====== DATA PROVIDED
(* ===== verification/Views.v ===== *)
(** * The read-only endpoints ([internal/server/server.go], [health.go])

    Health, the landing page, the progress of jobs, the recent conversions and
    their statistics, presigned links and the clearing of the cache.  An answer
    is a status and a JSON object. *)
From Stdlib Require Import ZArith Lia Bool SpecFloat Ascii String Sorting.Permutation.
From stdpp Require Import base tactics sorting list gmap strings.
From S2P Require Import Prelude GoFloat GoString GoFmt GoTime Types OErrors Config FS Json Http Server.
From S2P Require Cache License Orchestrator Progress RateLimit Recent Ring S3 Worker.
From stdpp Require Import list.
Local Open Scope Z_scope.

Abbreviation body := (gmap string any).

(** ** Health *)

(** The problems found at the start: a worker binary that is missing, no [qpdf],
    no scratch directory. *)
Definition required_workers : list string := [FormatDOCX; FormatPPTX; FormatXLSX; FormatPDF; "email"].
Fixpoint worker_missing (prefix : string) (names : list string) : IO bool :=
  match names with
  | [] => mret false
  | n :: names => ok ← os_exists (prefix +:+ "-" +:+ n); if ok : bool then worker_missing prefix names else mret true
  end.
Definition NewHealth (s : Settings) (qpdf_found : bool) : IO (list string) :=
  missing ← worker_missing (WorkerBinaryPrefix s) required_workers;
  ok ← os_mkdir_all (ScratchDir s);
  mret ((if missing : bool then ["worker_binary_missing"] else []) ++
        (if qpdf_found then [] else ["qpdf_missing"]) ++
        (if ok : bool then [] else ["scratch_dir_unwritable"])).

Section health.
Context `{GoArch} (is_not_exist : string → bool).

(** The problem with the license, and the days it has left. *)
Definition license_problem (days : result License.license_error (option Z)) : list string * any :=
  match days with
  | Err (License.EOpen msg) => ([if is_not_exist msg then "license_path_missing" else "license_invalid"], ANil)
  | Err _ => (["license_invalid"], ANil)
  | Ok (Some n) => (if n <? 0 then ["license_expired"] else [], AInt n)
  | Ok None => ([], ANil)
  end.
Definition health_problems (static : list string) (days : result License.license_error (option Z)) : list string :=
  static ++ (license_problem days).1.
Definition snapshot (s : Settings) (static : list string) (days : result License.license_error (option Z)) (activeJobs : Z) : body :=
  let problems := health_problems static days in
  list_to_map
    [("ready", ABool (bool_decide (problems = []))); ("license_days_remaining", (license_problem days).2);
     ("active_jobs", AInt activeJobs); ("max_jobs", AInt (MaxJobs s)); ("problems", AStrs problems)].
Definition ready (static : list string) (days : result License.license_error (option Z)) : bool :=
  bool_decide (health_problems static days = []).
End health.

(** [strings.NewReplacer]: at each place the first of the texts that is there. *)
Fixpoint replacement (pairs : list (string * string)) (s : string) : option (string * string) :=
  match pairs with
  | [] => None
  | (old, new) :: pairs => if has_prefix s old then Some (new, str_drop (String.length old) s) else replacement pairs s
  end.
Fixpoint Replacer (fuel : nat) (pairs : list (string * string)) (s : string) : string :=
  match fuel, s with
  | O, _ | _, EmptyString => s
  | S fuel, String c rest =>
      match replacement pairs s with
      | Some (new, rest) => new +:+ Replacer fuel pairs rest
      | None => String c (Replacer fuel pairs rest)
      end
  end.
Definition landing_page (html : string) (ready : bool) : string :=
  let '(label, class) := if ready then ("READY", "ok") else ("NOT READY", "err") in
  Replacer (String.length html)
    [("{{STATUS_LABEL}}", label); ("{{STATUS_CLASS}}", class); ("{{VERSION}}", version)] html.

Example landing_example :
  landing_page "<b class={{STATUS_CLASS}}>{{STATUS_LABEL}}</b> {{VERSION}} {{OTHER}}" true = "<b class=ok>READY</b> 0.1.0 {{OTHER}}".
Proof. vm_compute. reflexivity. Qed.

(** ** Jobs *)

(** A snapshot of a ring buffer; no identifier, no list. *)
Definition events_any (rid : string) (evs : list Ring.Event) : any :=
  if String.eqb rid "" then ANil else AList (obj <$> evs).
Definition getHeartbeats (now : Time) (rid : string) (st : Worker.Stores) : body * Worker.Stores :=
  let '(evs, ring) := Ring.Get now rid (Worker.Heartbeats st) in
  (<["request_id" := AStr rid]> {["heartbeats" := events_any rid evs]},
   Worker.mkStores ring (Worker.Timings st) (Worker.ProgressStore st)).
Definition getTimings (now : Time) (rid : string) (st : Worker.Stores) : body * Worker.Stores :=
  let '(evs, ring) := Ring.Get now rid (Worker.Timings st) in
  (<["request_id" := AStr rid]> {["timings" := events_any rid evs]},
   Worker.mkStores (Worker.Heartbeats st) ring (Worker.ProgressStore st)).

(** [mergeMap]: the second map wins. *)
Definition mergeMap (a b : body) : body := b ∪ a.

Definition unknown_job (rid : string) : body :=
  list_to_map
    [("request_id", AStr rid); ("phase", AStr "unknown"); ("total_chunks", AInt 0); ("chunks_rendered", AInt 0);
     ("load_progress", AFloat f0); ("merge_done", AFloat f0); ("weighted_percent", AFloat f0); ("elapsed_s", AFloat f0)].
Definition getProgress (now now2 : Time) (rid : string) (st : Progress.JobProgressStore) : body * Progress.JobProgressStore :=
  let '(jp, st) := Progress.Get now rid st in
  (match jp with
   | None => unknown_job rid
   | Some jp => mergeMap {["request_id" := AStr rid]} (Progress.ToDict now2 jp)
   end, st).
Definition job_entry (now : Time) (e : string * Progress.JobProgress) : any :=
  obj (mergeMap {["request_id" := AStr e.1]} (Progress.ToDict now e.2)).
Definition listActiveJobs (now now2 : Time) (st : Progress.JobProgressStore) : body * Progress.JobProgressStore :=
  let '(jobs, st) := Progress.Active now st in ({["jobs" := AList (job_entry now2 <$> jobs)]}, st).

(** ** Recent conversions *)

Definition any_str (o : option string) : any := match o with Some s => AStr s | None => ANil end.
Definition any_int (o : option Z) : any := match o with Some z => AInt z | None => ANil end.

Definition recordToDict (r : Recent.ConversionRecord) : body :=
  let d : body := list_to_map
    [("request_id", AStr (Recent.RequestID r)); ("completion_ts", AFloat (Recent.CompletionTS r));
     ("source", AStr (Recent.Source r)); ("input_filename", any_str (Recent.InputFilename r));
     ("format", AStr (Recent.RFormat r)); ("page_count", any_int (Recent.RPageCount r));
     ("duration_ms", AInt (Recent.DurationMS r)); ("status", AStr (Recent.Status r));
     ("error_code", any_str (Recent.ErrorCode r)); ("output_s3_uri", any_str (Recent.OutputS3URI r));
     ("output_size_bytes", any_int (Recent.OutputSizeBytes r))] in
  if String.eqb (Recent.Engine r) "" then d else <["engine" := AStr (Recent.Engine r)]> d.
============
— EXERCISE OBJECTIVE —
Your answer should be the lines above from the one containing "String c rest =>" through the one containing "Worker.mkStores (Worker.Heartbeats st)", copied exactly and with both ends kept.

— EXPECTED OUTPUT —
  | S fuel, String c rest =>
      match replacement pairs s with
      | Some (new, rest) => new +:+ Replacer fuel pairs rest
      | None => String c (Replacer fuel pairs rest)
      end
  end.
Definition landing_page (html : string) (ready : bool) : string :=
  let '(label, class) := if ready then ("READY", "ok") else ("NOT READY", "err") in
  Replacer (String.length html)
    [("{{STATUS_LABEL}}", label); ("{{STATUS_CLASS}}", class); ("{{VERSION}}", version)] html.

Example landing_example :
  landing_page "<b class={{STATUS_CLASS}}>{{STATUS_LABEL}}</b> {{VERSION}} {{OTHER}}" true = "<b class=ok>READY</b> 0.1.0 {{OTHER}}".
Proof. vm_compute. reflexivity. Qed.

(** ** Jobs *)

(** A snapshot of a ring buffer; no identifier, no list. *)
Definition events_any (rid : string) (evs : list Ring.Event) : any :=
  if String.eqb rid "" then ANil else AList (obj <$> evs).
Definition getHeartbeats (now : Time) (rid : string) (st : Worker.Stores) : body * Worker.Stores :=
  let '(evs, ring) := Ring.Get now rid (Worker.Heartbeats st) in
  (<["request_id" := AStr rid]> {["heartbeats" := events_any rid evs]},
   Worker.mkStores ring (Worker.Timings st) (Worker.ProgressStore st)).
Definition getTimings (now : Time) (rid : string) (st : Worker.Stores) : body * Worker.Stores :=
  let '(evs, ring) := Ring.Get now rid (Worker.Timings st) in
  (<["request_id" := AStr rid]> {["timings" := events_any rid evs]},
   Worker.mkStores (Worker.Heartbeats st) ring (Worker.ProgressStore st)).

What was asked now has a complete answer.